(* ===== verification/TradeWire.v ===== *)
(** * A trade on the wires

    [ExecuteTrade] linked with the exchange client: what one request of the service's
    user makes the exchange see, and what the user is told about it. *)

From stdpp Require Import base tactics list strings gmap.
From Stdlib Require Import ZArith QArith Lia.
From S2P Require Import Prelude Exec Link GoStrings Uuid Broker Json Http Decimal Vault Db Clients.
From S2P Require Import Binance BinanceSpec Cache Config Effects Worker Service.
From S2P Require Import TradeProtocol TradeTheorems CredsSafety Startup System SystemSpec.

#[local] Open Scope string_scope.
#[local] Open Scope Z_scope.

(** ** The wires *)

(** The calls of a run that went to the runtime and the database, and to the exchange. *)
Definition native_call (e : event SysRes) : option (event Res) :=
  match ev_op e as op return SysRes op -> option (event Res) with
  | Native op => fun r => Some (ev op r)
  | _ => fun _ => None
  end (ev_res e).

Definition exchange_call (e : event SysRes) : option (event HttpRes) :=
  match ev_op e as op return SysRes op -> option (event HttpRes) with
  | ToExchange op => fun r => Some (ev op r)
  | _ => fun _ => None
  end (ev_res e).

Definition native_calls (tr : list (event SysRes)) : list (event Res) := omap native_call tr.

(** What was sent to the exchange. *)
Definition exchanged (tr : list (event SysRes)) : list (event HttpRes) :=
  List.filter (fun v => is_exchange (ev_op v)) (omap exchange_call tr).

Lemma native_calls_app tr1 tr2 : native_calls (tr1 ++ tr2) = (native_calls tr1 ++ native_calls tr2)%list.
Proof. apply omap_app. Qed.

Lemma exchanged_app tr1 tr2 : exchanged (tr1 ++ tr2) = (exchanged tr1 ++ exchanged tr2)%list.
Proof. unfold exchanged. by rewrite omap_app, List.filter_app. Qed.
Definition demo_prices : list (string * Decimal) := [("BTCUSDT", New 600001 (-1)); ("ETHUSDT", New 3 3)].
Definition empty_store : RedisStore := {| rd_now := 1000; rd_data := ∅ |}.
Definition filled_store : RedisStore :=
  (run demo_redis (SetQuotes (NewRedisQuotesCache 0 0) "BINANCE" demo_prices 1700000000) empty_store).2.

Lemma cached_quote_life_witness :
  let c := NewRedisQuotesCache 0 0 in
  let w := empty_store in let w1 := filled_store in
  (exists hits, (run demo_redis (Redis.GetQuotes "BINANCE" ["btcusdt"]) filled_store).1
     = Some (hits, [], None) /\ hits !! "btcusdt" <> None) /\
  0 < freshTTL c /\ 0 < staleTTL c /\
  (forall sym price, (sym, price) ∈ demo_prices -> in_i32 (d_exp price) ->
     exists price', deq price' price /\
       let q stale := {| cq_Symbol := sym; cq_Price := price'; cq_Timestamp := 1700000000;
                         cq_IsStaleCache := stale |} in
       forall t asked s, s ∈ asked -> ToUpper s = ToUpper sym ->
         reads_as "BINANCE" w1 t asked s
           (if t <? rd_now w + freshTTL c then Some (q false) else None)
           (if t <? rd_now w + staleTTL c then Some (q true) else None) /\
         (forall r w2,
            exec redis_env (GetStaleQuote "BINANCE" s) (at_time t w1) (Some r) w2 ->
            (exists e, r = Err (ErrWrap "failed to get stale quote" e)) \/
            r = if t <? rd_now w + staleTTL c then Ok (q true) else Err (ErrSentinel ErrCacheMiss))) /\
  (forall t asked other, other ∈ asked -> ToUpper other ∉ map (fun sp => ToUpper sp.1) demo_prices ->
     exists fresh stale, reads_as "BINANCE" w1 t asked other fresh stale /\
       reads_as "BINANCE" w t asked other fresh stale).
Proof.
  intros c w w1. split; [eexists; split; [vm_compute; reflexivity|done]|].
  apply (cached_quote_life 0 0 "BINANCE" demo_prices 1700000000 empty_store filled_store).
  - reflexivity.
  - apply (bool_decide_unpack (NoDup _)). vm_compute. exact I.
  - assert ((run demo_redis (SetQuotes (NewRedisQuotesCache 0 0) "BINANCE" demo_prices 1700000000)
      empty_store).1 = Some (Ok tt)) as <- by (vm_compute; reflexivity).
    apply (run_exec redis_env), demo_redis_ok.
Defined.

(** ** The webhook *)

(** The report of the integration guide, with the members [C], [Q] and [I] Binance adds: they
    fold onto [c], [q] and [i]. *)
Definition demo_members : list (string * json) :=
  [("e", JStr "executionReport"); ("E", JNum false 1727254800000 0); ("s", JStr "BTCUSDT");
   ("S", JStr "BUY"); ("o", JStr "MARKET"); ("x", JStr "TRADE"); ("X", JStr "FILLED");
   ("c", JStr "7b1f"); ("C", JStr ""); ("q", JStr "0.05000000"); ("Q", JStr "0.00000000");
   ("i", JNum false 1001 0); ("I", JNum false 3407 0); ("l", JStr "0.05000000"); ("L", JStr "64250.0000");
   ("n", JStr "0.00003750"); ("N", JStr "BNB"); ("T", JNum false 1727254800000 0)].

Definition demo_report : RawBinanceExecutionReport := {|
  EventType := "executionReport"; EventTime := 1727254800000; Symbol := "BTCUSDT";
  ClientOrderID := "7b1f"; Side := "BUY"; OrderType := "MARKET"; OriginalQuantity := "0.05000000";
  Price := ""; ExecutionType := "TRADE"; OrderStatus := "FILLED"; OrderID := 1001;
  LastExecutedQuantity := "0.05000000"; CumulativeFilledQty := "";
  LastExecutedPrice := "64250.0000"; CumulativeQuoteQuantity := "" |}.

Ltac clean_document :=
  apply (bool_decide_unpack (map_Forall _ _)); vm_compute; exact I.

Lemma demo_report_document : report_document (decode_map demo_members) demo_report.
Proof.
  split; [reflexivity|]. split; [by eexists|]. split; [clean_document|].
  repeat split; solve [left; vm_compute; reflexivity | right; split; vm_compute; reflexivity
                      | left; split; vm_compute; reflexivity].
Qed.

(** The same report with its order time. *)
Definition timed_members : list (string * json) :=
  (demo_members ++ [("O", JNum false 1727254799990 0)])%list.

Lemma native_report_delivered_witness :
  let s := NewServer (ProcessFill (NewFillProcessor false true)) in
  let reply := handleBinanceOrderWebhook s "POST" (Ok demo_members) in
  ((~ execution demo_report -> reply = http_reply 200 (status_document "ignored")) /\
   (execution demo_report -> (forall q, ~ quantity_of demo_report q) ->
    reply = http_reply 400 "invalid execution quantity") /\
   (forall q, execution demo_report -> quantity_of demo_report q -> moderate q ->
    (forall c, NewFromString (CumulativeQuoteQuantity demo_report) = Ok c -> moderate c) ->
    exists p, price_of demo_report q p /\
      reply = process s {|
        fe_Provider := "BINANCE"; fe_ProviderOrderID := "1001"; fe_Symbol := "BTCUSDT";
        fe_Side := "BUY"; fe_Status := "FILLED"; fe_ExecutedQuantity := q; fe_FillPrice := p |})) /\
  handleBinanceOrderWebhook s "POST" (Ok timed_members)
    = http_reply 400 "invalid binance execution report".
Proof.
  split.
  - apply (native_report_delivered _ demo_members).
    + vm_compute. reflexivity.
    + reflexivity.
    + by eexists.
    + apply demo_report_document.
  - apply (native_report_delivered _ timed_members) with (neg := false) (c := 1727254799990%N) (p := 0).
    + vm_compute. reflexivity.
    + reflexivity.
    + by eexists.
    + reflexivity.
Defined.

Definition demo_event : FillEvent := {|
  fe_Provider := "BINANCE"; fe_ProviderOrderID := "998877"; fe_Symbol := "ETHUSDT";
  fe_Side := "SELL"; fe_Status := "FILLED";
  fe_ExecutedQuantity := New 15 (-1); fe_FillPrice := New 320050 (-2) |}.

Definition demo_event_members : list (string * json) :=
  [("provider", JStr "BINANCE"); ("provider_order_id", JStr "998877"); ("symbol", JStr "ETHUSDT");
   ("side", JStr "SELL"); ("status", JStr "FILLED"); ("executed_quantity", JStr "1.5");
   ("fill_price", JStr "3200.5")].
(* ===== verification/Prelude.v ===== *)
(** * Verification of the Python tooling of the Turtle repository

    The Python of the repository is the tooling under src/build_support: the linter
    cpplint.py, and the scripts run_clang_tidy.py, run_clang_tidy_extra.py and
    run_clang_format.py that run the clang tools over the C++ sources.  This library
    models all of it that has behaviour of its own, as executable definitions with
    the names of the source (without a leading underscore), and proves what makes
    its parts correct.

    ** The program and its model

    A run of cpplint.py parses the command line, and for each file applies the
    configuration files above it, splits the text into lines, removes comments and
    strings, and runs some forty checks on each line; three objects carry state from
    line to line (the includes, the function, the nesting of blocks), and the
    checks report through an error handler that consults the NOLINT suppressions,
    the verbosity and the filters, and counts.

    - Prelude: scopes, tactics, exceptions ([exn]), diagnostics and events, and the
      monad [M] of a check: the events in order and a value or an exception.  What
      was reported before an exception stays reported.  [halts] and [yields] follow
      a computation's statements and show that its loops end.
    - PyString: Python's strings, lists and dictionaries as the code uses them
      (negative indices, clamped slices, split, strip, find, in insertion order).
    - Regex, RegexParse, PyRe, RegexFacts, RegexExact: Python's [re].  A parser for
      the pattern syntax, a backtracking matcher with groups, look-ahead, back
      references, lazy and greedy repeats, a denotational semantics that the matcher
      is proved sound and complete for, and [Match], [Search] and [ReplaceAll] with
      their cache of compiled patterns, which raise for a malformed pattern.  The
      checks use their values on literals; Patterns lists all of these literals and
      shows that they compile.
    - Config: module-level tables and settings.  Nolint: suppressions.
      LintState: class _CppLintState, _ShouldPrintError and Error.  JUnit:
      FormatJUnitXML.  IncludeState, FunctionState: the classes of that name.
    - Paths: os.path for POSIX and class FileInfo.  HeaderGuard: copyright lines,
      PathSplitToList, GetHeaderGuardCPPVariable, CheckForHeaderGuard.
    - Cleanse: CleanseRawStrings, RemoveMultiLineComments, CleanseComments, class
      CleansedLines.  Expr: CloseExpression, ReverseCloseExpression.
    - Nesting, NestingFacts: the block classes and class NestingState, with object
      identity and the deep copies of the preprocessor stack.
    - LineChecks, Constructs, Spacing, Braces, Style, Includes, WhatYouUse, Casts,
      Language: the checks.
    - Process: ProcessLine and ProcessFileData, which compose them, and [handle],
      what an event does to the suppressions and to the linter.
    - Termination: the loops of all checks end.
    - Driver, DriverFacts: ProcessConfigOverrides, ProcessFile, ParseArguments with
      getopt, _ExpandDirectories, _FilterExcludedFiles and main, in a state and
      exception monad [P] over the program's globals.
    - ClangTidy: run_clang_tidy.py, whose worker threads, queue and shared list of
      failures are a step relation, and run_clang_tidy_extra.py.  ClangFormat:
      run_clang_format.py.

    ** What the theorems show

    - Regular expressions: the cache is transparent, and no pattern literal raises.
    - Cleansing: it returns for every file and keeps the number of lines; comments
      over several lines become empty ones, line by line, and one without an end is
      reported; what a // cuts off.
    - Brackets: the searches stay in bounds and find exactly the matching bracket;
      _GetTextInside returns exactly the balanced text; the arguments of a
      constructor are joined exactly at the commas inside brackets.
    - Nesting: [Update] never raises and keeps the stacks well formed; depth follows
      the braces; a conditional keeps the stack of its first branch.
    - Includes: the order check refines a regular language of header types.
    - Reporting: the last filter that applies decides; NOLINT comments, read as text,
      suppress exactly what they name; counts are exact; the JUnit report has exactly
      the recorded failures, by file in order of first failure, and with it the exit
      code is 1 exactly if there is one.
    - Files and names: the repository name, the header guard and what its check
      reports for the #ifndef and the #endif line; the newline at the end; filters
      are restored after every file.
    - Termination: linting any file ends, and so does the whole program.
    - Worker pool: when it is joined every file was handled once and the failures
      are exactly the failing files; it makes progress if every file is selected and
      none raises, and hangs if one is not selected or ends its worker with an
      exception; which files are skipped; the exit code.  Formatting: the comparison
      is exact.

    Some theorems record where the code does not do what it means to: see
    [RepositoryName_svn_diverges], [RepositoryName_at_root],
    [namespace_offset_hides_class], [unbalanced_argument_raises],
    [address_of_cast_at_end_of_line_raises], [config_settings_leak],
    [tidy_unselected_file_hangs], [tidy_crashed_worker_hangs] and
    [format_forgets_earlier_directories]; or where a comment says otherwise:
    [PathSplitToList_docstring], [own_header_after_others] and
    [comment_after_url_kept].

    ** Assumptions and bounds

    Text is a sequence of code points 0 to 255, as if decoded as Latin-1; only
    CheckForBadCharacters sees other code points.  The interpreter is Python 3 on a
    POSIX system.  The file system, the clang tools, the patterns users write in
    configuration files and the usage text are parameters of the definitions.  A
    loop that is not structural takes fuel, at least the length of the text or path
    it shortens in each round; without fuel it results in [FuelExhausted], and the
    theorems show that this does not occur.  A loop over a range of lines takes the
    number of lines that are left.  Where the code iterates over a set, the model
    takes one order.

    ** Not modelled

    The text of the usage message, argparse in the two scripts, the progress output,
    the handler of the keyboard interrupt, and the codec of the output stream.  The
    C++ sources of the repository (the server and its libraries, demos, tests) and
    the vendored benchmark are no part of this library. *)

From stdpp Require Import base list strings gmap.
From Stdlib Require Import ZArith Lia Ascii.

——

### THE TASK
Restate word for word the lines of the data above, starting at the line containing "(** What was sent to the exchange. *)" and ending at the line containing "forall t asked s, s", both included, and nothing more.

### EXPECTED ANSWER
(** What was sent to the exchange. *)
Definition exchanged (tr : list (event SysRes)) : list (event HttpRes) :=
  List.filter (fun v => is_exchange (ev_op v)) (omap exchange_call tr).

Lemma native_calls_app tr1 tr2 : native_calls (tr1 ++ tr2) = (native_calls tr1 ++ native_calls tr2)%list.
Proof. apply omap_app. Qed.

Lemma exchanged_app tr1 tr2 : exchanged (tr1 ++ tr2) = (exchanged tr1 ++ exchanged tr2)%list.
Proof. unfold exchanged. by rewrite omap_app, List.filter_app. Qed.
Definition demo_prices : list (string * Decimal) := [("BTCUSDT", New 600001 (-1)); ("ETHUSDT", New 3 3)].
Definition empty_store : RedisStore := {| rd_now := 1000; rd_data := ∅ |}.
Definition filled_store : RedisStore :=
  (run demo_redis (SetQuotes (NewRedisQuotesCache 0 0) "BINANCE" demo_prices 1700000000) empty_store).2.

Lemma cached_quote_life_witness :
  let c := NewRedisQuotesCache 0 0 in
  let w := empty_store in let w1 := filled_store in
  (exists hits, (run demo_redis (Redis.GetQuotes "BINANCE" ["btcusdt"]) filled_store).1
     = Some (hits, [], None) /\ hits !! "btcusdt" <> None) /\
  0 < freshTTL c /\ 0 < staleTTL c /\
  (forall sym price, (sym, price) ∈ demo_prices -> in_i32 (d_exp price) ->
     exists price', deq price' price /\
       let q stale := {| cq_Symbol := sym; cq_Price := price'; cq_Timestamp := 1700000000;
                         cq_IsStaleCache := stale |} in
       forall t asked s, s ∈ asked -> ToUpper s = ToUpper sym ->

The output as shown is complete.